─── RECORDS SUPPLIED ───

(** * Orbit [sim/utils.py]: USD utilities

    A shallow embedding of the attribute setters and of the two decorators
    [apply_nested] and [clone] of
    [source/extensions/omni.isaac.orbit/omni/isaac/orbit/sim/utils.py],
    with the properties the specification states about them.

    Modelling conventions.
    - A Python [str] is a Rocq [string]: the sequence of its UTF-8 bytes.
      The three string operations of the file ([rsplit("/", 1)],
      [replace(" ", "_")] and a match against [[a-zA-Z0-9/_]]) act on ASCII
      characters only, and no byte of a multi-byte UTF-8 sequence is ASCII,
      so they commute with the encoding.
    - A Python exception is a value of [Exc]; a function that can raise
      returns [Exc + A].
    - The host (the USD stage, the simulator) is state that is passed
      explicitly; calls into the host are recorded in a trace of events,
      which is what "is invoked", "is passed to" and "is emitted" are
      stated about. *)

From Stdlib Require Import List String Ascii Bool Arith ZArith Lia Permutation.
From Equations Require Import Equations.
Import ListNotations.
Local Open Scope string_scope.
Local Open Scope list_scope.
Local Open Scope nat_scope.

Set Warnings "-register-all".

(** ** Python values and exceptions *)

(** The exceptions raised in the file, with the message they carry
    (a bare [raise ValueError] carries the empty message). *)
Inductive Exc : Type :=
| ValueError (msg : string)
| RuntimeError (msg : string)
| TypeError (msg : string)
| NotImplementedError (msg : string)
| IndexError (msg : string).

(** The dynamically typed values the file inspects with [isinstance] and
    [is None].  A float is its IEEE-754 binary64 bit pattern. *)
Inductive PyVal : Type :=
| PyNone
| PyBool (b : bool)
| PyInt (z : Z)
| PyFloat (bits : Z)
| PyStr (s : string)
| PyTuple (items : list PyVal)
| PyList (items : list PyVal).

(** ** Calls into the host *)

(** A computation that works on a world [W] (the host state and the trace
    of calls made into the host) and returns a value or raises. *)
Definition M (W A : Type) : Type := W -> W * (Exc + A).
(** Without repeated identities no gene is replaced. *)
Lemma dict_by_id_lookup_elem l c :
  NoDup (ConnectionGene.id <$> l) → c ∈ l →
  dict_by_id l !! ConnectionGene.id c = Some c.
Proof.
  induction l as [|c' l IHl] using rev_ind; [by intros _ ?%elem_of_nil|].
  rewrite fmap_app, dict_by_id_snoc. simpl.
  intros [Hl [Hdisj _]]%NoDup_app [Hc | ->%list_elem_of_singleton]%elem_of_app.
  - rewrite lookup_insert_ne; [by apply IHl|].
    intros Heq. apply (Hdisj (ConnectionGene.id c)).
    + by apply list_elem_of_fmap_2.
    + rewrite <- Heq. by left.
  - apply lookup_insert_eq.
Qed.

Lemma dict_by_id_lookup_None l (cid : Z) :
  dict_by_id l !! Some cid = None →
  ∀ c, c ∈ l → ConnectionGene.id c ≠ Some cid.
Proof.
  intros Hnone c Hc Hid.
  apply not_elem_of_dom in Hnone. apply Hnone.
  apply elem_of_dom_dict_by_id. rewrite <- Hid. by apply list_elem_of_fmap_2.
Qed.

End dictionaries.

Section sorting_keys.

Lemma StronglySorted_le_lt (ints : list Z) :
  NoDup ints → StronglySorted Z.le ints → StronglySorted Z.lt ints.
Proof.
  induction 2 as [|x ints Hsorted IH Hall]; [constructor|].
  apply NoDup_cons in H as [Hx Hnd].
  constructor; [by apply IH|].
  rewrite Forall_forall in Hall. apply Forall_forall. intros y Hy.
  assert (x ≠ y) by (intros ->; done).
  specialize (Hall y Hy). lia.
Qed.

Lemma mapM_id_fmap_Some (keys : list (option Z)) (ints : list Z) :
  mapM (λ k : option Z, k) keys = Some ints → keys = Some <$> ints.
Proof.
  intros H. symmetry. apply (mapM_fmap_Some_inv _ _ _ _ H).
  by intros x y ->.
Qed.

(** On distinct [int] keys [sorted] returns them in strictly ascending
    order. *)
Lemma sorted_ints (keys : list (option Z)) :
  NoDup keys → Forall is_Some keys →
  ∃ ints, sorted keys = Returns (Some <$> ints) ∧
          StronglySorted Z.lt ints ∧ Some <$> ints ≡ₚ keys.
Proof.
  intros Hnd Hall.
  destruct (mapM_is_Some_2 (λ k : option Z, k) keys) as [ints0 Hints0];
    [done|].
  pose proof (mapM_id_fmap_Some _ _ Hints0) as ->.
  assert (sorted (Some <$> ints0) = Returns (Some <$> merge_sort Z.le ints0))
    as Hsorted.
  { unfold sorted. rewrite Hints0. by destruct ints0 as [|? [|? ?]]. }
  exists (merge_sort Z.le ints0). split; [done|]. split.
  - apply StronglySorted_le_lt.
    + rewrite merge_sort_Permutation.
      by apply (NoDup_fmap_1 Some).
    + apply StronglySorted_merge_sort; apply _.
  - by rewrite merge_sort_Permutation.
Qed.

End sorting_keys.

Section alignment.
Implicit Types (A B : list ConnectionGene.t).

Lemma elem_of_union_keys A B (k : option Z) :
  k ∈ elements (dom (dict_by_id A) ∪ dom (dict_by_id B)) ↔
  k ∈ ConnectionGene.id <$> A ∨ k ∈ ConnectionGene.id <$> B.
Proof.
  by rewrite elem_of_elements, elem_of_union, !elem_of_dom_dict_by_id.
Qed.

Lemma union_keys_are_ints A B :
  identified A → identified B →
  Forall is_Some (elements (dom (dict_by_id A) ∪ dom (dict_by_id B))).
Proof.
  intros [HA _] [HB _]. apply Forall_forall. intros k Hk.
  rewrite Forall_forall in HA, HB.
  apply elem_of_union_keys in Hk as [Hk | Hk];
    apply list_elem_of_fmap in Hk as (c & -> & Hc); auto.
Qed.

───
─── RECORDS SUPPLIED ───

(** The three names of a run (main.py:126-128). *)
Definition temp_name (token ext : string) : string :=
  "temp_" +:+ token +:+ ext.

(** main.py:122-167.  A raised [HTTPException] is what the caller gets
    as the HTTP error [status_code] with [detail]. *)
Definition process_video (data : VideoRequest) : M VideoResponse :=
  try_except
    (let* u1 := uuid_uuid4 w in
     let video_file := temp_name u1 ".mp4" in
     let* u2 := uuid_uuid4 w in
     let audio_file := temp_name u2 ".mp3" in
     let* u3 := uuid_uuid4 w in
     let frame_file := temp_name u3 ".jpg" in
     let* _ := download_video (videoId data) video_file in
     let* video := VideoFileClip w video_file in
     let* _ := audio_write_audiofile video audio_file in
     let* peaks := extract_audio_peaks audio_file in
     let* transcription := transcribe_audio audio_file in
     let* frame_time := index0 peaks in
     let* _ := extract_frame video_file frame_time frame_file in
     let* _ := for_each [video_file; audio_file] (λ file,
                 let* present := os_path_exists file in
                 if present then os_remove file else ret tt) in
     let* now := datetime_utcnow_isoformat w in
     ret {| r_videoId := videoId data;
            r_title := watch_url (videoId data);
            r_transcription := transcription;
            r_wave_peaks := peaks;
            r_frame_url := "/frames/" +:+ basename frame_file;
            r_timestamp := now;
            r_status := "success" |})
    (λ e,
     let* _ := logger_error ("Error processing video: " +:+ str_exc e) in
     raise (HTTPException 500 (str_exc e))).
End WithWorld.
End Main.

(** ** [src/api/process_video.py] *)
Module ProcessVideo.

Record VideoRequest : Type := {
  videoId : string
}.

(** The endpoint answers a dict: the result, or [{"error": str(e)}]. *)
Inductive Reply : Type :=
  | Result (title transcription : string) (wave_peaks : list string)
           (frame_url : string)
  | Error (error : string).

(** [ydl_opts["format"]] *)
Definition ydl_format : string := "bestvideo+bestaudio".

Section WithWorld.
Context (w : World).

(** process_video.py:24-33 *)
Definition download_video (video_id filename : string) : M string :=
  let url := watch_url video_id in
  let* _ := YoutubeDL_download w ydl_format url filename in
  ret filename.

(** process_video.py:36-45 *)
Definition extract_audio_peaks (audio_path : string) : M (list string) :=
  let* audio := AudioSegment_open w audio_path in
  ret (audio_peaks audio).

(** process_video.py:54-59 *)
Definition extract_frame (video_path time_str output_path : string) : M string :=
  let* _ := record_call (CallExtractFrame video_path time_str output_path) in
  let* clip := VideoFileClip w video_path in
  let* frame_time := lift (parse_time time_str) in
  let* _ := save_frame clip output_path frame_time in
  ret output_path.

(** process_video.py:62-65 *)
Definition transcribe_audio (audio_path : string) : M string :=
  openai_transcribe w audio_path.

───
─── RECORDS SUPPLIED ───

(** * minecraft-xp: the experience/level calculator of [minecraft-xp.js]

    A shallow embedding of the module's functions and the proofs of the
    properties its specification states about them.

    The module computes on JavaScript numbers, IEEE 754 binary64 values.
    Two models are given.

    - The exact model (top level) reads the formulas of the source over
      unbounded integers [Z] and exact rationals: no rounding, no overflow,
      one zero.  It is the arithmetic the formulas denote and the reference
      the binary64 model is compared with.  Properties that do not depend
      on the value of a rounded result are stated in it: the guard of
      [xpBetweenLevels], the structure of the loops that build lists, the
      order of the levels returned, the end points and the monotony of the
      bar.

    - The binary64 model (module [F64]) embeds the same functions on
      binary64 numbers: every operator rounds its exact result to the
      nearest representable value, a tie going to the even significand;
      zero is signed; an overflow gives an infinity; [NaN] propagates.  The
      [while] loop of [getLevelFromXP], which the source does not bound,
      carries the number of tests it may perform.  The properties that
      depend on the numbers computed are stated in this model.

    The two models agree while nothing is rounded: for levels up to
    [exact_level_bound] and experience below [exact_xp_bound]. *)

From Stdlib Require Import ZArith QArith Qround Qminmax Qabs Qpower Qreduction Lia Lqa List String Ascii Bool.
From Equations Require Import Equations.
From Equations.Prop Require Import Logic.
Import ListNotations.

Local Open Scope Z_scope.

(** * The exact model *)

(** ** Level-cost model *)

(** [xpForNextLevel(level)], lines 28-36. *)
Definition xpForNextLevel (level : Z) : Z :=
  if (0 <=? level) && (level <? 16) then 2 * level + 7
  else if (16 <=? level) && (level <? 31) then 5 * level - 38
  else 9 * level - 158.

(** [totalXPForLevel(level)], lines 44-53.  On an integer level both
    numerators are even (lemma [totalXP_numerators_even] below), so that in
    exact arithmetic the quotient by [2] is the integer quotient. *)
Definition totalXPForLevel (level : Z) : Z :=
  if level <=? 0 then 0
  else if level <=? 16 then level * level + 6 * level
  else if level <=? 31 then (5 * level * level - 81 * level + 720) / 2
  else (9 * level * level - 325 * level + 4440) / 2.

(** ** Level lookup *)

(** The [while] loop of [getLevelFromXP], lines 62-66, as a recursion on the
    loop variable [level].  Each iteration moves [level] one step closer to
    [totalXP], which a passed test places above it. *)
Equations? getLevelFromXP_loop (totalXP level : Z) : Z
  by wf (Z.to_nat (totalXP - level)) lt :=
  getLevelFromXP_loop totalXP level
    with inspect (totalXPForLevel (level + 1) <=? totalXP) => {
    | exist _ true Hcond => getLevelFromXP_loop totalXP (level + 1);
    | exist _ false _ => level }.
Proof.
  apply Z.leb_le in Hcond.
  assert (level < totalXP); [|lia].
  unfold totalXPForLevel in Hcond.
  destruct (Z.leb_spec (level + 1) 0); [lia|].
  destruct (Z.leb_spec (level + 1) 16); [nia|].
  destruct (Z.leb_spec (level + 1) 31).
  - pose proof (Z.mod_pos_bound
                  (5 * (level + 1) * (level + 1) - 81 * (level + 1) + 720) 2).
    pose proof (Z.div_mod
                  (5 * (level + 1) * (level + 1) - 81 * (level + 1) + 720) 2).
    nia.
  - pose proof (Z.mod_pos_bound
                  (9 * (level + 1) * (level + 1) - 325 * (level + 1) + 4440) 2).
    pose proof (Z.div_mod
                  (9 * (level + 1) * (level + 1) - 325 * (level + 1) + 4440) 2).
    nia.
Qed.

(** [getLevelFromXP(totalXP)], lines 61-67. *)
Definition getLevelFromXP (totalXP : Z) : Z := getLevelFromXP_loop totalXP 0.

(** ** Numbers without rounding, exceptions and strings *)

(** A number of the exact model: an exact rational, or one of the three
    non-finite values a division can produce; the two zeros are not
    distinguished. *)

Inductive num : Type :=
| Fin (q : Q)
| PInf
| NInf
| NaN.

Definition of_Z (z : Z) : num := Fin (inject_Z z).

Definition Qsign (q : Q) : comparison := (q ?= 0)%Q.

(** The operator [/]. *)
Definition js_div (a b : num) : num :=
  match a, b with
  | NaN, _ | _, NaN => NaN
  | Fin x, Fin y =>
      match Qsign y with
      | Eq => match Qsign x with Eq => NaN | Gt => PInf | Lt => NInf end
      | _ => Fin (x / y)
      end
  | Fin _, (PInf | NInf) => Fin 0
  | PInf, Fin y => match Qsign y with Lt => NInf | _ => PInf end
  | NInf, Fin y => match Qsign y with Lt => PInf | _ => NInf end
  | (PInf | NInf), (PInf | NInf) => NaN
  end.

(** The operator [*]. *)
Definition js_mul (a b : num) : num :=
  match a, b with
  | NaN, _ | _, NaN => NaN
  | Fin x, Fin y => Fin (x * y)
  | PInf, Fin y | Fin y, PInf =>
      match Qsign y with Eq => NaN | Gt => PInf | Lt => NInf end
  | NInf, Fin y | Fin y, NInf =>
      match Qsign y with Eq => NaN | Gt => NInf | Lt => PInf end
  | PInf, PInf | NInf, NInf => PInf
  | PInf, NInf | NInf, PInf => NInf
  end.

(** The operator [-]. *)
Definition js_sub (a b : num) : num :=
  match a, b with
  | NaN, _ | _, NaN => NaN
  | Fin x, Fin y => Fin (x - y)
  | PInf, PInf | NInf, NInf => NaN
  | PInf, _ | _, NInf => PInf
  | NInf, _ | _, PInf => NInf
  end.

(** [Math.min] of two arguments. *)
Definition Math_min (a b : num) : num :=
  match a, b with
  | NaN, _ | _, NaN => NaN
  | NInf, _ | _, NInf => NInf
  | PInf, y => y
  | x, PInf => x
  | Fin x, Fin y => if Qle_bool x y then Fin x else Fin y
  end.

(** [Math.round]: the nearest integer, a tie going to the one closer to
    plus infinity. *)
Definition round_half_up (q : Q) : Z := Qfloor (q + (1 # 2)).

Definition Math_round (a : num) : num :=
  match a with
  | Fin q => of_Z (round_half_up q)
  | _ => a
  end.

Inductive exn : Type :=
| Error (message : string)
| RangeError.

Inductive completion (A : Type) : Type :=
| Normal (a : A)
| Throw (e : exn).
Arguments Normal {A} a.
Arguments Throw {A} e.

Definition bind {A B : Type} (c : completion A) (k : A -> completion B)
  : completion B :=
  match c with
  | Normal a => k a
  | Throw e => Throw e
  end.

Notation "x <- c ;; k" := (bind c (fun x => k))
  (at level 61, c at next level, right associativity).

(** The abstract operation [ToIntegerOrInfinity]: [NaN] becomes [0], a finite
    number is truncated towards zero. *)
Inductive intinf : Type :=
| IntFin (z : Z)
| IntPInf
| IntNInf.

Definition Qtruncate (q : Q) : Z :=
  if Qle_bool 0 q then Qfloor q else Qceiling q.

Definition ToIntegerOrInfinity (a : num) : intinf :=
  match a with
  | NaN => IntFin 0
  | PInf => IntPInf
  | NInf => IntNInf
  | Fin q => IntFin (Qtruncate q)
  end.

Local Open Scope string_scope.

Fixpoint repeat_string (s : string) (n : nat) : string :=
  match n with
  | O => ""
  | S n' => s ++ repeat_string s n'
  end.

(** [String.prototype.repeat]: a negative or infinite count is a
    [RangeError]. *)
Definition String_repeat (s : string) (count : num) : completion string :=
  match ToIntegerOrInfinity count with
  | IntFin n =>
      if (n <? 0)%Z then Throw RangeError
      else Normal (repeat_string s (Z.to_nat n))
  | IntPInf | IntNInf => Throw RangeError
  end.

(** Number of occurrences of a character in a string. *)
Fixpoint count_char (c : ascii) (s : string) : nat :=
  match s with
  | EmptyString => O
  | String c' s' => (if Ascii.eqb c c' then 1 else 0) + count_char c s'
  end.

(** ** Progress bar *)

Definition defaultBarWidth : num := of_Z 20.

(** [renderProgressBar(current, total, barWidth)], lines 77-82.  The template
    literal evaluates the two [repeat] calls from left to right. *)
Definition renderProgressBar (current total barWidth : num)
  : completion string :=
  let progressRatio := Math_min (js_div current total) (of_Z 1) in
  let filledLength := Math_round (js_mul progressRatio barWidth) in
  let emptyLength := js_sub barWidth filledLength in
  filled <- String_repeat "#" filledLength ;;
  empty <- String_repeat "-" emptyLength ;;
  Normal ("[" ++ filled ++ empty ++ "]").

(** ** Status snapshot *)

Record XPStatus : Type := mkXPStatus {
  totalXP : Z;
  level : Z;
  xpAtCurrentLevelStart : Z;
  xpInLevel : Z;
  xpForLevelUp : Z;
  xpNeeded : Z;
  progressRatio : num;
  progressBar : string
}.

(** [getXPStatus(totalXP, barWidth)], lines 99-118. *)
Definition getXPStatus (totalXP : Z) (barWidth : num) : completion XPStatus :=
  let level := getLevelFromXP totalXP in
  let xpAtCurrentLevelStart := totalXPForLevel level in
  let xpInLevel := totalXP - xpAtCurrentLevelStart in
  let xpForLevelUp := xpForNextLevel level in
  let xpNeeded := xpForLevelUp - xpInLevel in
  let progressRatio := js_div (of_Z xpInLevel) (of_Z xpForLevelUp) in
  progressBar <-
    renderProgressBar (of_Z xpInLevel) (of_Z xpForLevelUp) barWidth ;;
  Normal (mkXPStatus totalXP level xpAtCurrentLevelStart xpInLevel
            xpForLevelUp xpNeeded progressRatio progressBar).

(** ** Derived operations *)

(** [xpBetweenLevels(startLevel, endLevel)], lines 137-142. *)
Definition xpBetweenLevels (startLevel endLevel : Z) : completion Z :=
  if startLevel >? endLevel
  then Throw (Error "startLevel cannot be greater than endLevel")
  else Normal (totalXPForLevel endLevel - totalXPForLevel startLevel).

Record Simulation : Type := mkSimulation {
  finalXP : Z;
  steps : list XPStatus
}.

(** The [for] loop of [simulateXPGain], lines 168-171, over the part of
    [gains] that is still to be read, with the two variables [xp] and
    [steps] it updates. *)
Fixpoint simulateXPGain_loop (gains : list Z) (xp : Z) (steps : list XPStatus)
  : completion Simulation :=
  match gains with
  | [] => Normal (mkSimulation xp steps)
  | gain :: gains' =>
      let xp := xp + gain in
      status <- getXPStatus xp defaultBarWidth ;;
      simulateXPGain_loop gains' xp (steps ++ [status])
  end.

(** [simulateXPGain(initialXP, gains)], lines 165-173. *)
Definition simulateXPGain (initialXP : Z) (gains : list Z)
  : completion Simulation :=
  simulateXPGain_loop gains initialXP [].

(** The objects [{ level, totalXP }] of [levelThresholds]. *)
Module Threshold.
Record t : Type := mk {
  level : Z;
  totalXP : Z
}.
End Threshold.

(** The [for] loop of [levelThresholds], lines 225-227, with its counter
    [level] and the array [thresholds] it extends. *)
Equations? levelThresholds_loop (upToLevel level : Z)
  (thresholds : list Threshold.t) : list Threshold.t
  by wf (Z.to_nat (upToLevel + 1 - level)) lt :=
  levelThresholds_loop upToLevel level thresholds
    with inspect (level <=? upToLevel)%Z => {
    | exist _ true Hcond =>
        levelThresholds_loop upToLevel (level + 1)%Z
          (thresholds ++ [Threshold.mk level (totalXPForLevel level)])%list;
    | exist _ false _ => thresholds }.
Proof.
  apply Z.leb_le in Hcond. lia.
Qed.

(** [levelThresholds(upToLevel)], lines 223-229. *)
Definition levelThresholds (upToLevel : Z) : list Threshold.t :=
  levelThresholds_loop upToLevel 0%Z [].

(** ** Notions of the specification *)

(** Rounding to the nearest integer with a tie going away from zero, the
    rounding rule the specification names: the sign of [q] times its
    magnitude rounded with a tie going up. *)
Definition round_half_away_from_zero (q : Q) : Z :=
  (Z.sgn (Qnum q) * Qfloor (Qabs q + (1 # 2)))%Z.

───

_WHAT NEEDS TO BE DONE_. Retype only the lines above between the line with "order of the" and the line with "nearest representable value, a", counting those two lines as well, and keep every character as it is.

_YOUR SOLUTION_.
      order of the levels returned, the end points and the monotony of the
      bar.

    - The binary64 model (module [F64]) embeds the same functions on
      binary64 numbers: every operator rounds its exact result to the
      nearest representable value, a tie going to the even significand;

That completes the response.